**What to do:**
For the material below, return exactly the lines starting at the line containing "(** The MarshalJSON methods. *)" and ending at the line containing "(encodeTokens (Tokens a)));", both ends included, and no others.

=== Begin Enclosure ===

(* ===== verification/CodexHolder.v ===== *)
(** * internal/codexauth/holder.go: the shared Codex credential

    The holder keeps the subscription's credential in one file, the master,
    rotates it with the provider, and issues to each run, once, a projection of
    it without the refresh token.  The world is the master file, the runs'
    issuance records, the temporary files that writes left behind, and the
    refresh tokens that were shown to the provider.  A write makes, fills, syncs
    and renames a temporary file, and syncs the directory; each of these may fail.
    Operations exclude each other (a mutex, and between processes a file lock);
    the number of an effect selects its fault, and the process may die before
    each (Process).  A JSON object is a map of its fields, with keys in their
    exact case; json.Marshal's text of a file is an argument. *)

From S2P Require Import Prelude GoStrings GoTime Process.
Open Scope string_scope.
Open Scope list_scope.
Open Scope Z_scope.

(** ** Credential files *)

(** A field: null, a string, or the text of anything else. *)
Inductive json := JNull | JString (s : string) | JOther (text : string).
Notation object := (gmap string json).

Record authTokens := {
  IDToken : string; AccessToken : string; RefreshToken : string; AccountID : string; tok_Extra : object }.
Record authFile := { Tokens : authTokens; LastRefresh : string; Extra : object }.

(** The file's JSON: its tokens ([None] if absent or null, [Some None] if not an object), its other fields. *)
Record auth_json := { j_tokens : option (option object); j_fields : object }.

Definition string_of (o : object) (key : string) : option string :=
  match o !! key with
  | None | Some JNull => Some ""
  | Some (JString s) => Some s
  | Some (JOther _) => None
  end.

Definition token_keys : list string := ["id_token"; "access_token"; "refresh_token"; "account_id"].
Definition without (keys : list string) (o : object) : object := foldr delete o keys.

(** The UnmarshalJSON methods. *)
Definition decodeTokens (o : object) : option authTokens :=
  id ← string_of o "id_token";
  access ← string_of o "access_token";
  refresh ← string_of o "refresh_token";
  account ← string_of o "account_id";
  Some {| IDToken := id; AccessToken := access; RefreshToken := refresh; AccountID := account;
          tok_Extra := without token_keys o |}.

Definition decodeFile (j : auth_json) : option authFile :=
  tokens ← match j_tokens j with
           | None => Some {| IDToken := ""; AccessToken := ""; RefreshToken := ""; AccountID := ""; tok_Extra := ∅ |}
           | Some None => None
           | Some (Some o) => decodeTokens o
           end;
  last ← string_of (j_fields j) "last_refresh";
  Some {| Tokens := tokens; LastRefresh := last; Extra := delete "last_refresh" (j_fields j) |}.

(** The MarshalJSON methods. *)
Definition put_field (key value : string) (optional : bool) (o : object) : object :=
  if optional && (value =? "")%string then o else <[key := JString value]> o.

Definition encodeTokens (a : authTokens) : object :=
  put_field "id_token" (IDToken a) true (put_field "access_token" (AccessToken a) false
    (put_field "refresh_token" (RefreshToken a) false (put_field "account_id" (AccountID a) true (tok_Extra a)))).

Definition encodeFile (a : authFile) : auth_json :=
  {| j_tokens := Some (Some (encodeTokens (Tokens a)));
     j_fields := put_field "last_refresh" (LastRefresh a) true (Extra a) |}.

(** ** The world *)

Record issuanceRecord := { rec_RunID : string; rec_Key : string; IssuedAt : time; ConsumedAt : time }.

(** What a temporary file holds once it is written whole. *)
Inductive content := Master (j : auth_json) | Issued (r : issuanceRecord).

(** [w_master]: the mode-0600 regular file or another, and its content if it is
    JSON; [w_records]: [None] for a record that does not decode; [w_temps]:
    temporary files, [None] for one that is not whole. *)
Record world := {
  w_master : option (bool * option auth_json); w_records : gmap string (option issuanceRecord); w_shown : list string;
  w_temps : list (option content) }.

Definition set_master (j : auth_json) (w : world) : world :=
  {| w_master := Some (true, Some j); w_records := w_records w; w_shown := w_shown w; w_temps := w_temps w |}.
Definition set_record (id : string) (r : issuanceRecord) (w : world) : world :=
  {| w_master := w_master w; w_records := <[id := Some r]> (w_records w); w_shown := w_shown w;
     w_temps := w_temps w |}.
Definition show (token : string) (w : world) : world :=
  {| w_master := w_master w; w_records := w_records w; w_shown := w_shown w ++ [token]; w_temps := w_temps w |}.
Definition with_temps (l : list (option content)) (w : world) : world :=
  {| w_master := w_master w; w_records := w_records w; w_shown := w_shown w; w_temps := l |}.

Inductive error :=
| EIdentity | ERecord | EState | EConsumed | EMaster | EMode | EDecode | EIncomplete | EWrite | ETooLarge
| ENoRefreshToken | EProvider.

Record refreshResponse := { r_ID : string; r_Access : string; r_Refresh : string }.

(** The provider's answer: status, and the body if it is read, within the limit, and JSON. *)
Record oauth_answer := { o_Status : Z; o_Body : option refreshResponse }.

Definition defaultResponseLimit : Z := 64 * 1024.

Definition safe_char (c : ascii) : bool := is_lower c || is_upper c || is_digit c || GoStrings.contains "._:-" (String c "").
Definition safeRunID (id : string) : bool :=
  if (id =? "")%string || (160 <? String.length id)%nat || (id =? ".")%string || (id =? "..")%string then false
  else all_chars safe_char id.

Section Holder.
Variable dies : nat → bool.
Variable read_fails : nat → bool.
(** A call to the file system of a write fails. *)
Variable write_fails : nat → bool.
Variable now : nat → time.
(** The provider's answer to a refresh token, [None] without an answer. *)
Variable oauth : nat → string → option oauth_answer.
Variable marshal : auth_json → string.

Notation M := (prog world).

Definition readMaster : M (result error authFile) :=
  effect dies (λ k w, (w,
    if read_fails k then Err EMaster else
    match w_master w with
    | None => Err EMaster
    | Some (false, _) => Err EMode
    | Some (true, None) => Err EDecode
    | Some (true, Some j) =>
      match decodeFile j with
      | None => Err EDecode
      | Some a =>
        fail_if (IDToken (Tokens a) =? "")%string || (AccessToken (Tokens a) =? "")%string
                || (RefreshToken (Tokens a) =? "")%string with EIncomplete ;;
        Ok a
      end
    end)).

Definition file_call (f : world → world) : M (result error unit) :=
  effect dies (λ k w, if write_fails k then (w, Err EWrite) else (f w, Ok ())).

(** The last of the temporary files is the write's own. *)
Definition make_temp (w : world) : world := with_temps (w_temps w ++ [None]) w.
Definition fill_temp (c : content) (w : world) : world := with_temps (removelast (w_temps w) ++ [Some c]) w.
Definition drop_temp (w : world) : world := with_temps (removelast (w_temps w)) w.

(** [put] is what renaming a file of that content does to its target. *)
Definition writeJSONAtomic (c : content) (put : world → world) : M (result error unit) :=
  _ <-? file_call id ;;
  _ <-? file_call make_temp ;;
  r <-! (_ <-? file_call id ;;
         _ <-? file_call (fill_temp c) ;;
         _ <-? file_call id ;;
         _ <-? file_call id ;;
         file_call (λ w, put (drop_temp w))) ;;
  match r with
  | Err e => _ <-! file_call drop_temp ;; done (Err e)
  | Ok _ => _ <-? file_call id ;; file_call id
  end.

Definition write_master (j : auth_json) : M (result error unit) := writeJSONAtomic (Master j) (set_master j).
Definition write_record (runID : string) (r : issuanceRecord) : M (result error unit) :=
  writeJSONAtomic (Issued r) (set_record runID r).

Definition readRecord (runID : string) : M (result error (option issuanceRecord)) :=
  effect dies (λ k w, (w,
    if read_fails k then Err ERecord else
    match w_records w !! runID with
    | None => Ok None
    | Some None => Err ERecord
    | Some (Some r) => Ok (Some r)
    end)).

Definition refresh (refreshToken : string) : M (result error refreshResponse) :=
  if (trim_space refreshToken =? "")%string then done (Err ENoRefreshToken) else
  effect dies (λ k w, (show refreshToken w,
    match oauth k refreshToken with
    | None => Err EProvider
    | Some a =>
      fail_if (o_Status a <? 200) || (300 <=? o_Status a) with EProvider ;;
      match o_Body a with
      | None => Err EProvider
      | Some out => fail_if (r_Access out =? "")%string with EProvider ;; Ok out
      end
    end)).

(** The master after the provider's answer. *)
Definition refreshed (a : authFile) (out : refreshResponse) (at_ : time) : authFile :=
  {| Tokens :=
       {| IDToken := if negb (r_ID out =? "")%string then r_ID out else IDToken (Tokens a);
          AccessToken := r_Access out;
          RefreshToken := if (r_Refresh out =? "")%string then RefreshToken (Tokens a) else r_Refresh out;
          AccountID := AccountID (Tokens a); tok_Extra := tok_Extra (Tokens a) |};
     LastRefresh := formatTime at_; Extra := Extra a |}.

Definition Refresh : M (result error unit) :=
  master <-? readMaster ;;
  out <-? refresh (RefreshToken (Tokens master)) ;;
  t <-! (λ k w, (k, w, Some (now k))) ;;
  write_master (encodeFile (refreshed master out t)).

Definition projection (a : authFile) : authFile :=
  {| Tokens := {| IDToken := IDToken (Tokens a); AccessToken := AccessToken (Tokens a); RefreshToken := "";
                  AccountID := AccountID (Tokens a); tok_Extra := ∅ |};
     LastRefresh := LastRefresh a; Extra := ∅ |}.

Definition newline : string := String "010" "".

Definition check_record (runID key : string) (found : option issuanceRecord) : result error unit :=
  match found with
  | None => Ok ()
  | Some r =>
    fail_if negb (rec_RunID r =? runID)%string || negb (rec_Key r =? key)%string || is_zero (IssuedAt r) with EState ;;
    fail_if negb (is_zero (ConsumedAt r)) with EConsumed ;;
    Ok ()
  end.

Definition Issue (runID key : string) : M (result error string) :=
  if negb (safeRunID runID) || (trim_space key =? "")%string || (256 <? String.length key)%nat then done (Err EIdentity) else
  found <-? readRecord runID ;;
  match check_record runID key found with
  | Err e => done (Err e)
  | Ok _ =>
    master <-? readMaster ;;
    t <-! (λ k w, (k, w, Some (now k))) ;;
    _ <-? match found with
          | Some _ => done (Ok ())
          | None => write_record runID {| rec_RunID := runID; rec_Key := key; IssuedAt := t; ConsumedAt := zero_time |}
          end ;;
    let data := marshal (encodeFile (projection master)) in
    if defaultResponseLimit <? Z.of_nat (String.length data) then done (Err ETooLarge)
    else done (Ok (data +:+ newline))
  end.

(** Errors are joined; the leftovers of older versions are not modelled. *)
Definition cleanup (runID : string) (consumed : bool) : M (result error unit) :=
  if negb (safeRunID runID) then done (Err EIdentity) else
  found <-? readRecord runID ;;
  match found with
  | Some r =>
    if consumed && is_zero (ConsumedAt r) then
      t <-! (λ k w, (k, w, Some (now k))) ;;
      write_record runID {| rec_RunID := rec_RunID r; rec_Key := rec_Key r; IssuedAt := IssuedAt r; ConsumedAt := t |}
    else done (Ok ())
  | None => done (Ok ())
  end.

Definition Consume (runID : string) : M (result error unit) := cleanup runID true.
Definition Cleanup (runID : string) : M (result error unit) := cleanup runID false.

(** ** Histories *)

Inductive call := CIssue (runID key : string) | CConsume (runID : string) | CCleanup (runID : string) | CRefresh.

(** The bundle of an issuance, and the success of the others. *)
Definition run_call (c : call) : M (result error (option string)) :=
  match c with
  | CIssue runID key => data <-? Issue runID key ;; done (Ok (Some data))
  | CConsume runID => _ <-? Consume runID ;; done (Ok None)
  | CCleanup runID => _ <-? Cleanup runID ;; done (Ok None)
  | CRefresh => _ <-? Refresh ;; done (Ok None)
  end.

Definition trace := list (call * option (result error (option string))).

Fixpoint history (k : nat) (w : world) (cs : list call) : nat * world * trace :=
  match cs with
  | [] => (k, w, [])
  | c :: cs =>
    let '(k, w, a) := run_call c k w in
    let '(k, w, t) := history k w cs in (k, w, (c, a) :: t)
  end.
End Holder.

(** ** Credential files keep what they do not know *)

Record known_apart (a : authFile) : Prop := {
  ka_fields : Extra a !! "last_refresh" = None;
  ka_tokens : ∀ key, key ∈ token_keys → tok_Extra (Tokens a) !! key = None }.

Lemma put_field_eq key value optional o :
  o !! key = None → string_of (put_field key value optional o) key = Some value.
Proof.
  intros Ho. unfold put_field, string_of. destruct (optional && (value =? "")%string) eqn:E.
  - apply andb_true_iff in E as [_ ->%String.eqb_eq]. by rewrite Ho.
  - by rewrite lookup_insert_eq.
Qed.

=== End Enclosure ===

**Result of the task:**
(** The MarshalJSON methods. *)
Definition put_field (key value : string) (optional : bool) (o : object) : object :=
  if optional && (value =? "")%string then o else <[key := JString value]> o.

Definition encodeTokens (a : authTokens) : object :=
  put_field "id_token" (IDToken a) true (put_field "access_token" (AccessToken a) false
    (put_field "refresh_token" (RefreshToken a) false (put_field "account_id" (AccountID a) true (tok_Extra a)))).

Definition encodeFile (a : authFile) : auth_json :=
  {| j_tokens := Some (Some (encodeTokens (Tokens a)));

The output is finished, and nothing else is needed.